The EU’s Commissioner for financial services, Mairead McGuinness, criticized member states for weakening EU laws aimed at managing failing lenders and preventing taxpayer bailouts for crisis-hit banks. McGuinness expressed disappointment at a legislative redraft produced by finance ministers on June 19, which she believes adds unnecessary complexity and does not improve financial stability, level the playing field, enhance depositor protection, or reduce the use of taxpayers’ money. She noted that the amendments made by the Council are a step backwards and suggested that banking nationalism is resurfacing, undermining efforts for a unified set of rules following the 2008 financial crisis.

Following the collapse of lenders like Dexia in 2011, EU laws were implemented to ensure that banks bear the consequences of their own failures and can be resolved by regulators without disrupting the financial system. An update proposed by the Commission in April 2023 aimed to address loopholes that allowed smaller and medium-sized banks to receive public funds when they collapse, as evidenced by Italy’s Banca Popolare di Vicenza and Veneto Banca in 2017. The proposed update needs to be agreed upon by the Council and lawmakers from the new European Parliament, with a text approved by MEPs before the June elections receiving praise from McGuinness. However, the Council’s version grants national authorities more control over the EU’s Single Resolution Board and eliminates provisions for managing failing banks based on economic merit.

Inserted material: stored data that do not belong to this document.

(* src/internal/epistemic/policy.go#Projector.authorizeDenouement *)
Definition authorizeDenouement (pj : Projector W) (p : Projection) (authorizerRef : string) : MW W Projection :=
  state ← caseState pj;
  match ProjEntity_Objects (projectState state casekeeperPredicates) CaseLifecyclePhase with
  | [AString phase] =>
      if negb (String.eqb phase CasePhaseDenouement) then
        throw (Errorf "denouement projection requires the case lifecycle denouement phase" [])
      else
        match pj_denouement pj with
        | None => throw (Errorf "denouement projection requires an accusation authorizer" [])
        | Some authorize =>
            asked ← attempt (authorize (p_TurnID p) (ID state) authorizerRef);
            authorized ← lift (wrapf "authorize denouement" asked);
            if negb authorized then
              throw (Errorf "denouement projection is not authorized by a correct accusation result" [])
            else
              solution ← lift (solutionOf state);
              mret (with_solution p solution)
        end
  | _ => throw (Errorf "denouement projection requires the case lifecycle denouement phase" [])
  end.

(** The ordinary narrator is not handed an identity of the locked solution. *)
(* src/internal/epistemic/narration.go:53-67 (Projector.addNarrationEvidence) *)
Definition check_locked (pj : Projector W) (purpose : string) (ids : list string) : MW W unit :=
  if String.eqb purpose PurposeNarrator && negb (Nat.eqb (List.length ids) 0) &&
     negb (String.eqb (sc_caseID (pj_scope pj)) EmptyString) then
    state ← caseState pj;
    solution ← lift (solutionOf state);
    lift (all_ok (fun id => require (negb (mem id [Culprit solution; Method solution; Motive solution]))
      (Errorf "ordinary narrator companion evidence cites locked solution identity" [])) ids)
  else mret tt.

(* src/internal/epistemic/narration.go#Projector.addNarrationEvidence *)
Definition addNarrationEvidence (pj : Projector W) (p : Projection) (audience : AuthenticatedAudience) : MW W Projection :=
  match pj_narrationEvidence pj with
  | None =>
      if Nat.eqb (List.length (ProjEntity_Objects (p_Turn p) TurnCompanionStageRef)) 0 then mret p
      else throw (Errorf "narrator projection requires the companion narration evidence resolver" [])
  | Some resolve =>
      asked ← attempt (resolve {|
        ne_TurnID := au_turnID audience; ne_TurnEntityID := au_turnEntityID audience;
        ne_PlayerID := pa_Player (p_Actor p); ne_ContextRef := p_SceneID p; ne_Purpose := au_purpose audience |});
      ids ← lift (wrapf "authorize companion narration evidence" asked);
      if negb (IsSorted ids) then throw (Errorf "companion narration evidence resolver returned unsorted identities" [])
      else if negb (Nat.eqb (List.length (Compact ids)) (List.length ids)) then
        throw (Errorf "companion narration evidence resolver returned duplicate identities" [])
      else
        _ ← check_locked pj (au_purpose audience) ids;
        states ← hydrate pj ids;
        if negb (Nat.eqb (List.length states) (List.length ids)) then
          throw (Errorf "one or more authorized companion narration evidence entities are missing" [])
        else
          _ ← lift (all_ok (fun s => wrapf "authorized companion narration evidence"
                (requireEntityKind s EntityKindEvidence)) states);
          mret (add_neighbours p (map (fun s => projectState s evidencePredicates) states))
  end.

Vincent Van Peteghem, the Belgian minister of finance who chaired the talks, stated on June 19 that the Council’s redraft represents a significant step forward in creating a more integrated and effective crisis management framework. He highlighted the agreement as a success for the Belgian Presidency, acknowledging the complexities and sensitivities of the file. The agreement is expected to bring benefits to financial stability and depositor protection, according to Van Peteghem. McGuinness, however, remains critical of the Council’s amendments, arguing that they do not serve to enhance financial stability, protect depositors, or prevent the use of taxpayers’ money in the event of bank failures.

McGuinness emphasized the importance of holding failing banks accountable for their actions and ensuring that they are managed appropriately by regulatory bodies without the need for taxpayer bailouts. The proposed update by the Commission was designed to close loopholes that allowed certain banks to receive public funds when they collapse, as was the case with banks like Banca Popolare di Vicenza and Veneto Banca in Italy. McGuinness praised the text approved by MEPs for addressing these issues effectively, but she expressed disappointment in the Council’s redraft, which she believes gives national authorities too much power over the resolution of failing banks.

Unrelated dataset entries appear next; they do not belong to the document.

(* src/internal/persona/failure.go#record *)
Definition record_failure (identity : PersonaIdentity) (reason class explanation : string) : MW W Transition :=
  _ ← lift (PersonaIdentity_Validate identity);
  let detail := {| fd_TurnID := pi_TurnID identity; fd_Reason := reason; fd_Class := class;
                   fd_AuthorizationReason := EmptyString; fd_Message := explanation; fd_Target := EmptyString;
                   fd_Committed := [] |} in
  stored ← attempt (persona_PutFailureDetail (pi_TurnEntityID identity) detail);
  match stored with
  | Err storeErr => failWithoutDetail identity reason storeErr
  | Ok ref => Fail_ (pi_TurnID identity) (pi_TurnEntityID identity) reason ref
  end.

(* src/internal/persona/failure.go#RecordCapExhausted *)
Definition RecordCapExhausted (identity : PersonaIdentity) (exhaustion : CapExhaustion) : MW W Transition :=
  spec ← lift (SpecFor (ce_Role exhaustion));
  record_failure identity FailurePersonaCapExhausted FailureClassAgentLimit (cap_describe exhaustion spec).

(* src/internal/persona/failure.go#RecordLoopFailed *)
Definition RecordLoopFailed (identity : PersonaIdentity) (failure : LoopFailure) : MW W Transition :=
  spec ← lift (SpecFor (lf_Role failure));
  record_failure identity FailurePersonaLoopFailed (classifyLoopFailure (lf_Reason failure)) (loop_describe failure spec).
End record.
(** The decision the record and the turn agree on, as a summary without prose. *)
(* src/internal/egress/results.go:497-528 (Results.companionResolution) *)
Definition companion_summary (decisionReference : string) (record : CompanionStageRecord) (manifest : TurnManifest)
    : MW W CompanionResolution :=
  if negb (String.eqb decisionReference (csr_DecisionRef record)) then
    throw (Errorf "turn companion decision reference disagrees with stage record reference" [])
  else
    decisionRef ← lift (wrapf "turn records an unresolvable companion decision reference" (ParseRef decisionReference));
    read ← attempt (result_GetCompanionDecision decisionRef);
    decision ← lift (wrapf "resolve the companion decision for turn" read);
    _ ← lift (wrapf "turn companion decision is invalid" (CompanionDecision_Validate (Some decision)));
    if negb (String.eqb (cmd_TurnID decision) (m_TurnID manifest)) ||
       negb (String.eqb (cmd_PlayerID decision) (m_PlayerID manifest)) ||
       negb (String.eqb (cmd_CompanionID decision) (csr_CompanionID record))
    then throw (Errorf "companion decision has another turn, player or companion" [])
    else
      let summary := {| cr_CompanionID := cmd_CompanionID decision; cr_Kind := cmd_Kind decision;
                        cr_HintLevel := cmd_HintLevel decision |} in
      _ ← lift (wrapf "turn companion summary is invalid" (CompanionResolution_Validate summary));
      mret summary.

(* src/internal/egress/results.go#Results.companionResolution *)
Definition companionResolution (state : EntityState) (manifest : TurnManifest) : MW W (option CompanionResolution) :=
  stageReference ← lift (result_soleString state TurnCompanionStageRef);
  if String.eqb stageReference EmptyString then
    if String.eqb (m_Phase manifest) PhaseComplete then throw (Errorf "complete turn carries no companion stage" [])
    else mret None
  else
    record ← companion_record stageReference manifest;
    decisionReference ← lift (result_soleString state TurnCompanionDecisionRef);
    let decided := negb (String.eqb decisionReference EmptyString) in
    if mem (csr_Status record) [CompanionStageNoActiveBond; CompanionStageNoTrigger] then
      match decided with
      | true => throw (Errorf "turn companion stage status forbids decision reference" [])
      | false => mret None
      end
    else if mem (csr_Status record) [CompanionStageDecision; CompanionStageExhausted] then
      match decided with
      | false => throw (Errorf "turn companion stage status requires a decision reference" [])
      | true =>
          summary ← companion_summary decisionReference record manifest;
          mret (Some summary)
      end
    else throw (Errorf "turn companion stage has unsupported status" []).

(* src/internal/egress/results.go#Results.compose *)
Definition compose_result (turnID turnEntityID : string) (state : EntityState) : MW W TurnResult :=
  phase ← lift (PhaseOf (Some state) turnEntityID);
  if negb (IsTerminal phase) then throw (Errorf "turn is not terminal" [Sentinel ErrNoResult])
  else
    manifest ← lift (Compose turnID (Some state) (re_campaignID r));
    resolution ← deliver_resolution state manifest;
    companion ← companionResolution state manifest;
    let result := {|
      rt_Protocol := PlayerProtocolV1; rt_TurnID := m_TurnID manifest; rt_ActionID := m_ActionID manifest;
      rt_PlayerID := m_PlayerID manifest; rt_Phase := m_Phase manifest; rt_Resolution := resolution;
      rt_CompanionResolution := companion; rt_NarrationRef := m_NarrationRef manifest;
      rt_FailureReason := m_FailureReason manifest; rt_ResolvedAt := m_RecordedAt manifest |} in
    _ ← lift (wrapf "turn does not compose a coherent result" (TurnResult_Validate result));
    mret result.

(* src/internal/egress/results.go#Results.deliverable *)
Definition deliverable (turnID turnEntityID : string) (state : EntityState) : MW W TurnDelivery :=
  result ← compose_result turnID turnEntityID state;
  narration ← (if String.eqb (rt_NarrationRef result) EmptyString then mret None
               else
                 narration ← deliver_narration (rt_NarrationRef result);
                 mret (Some narration));
  let delivery := {| td_Protocol := PlayerProtocolV1; td_Result := Some result; td_Narration := narration |} in
  _ ← lift (wrapf "turn does not compose a coherent delivery" (TurnDelivery_Validate delivery));
  mret delivery.

(** ** Looking up *)

(* src/internal/egress/results.go#Results.ByTurn *)
Definition ByTurn (turnID : string) : MW W TurnDelivery :=
  turnEntityID ← lift (EntityID (re_identity r) turnID);
  state ← read_turn turnEntityID;
  deliverable turnID turnEntityID state.

(* src/internal/egress/results.go#Results.ByTurnForPlayer *)
Definition ByTurnForPlayer (playerID turnID : string) : MW W TurnDelivery :=
  _ ← lift (wrapf "a scoped result lookup needs a player entity id" (ValidateEntityID playerID));
  turnEntityID ← lift (EntityID (re_identity r) turnID);
  state ← read_turn turnEntityID;
  owner ← lift (resultOwner state);
  if negb (String.eqb owner playerID) then throw (Errorf "turn" [Sentinel ErrResultNotAccessible])
  else deliverable turnID turnEntityID state.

In conclusion, McGuinness’s criticism of the Council’s amendments to EU financial laws highlights the need for member states to prioritize financial stability, depositor protection, and the prevention of taxpayer-funded bailouts for failing banks. The ongoing debates surrounding the management of crises in the banking sector underscore the challenges of balancing national interests with EU-wide regulations. Moving forward, it will be essential for policymakers to work collaboratively to ensure that the EU’s financial regulations are effective, transparent, and ultimately serve the interests of all stakeholders in the European financial system.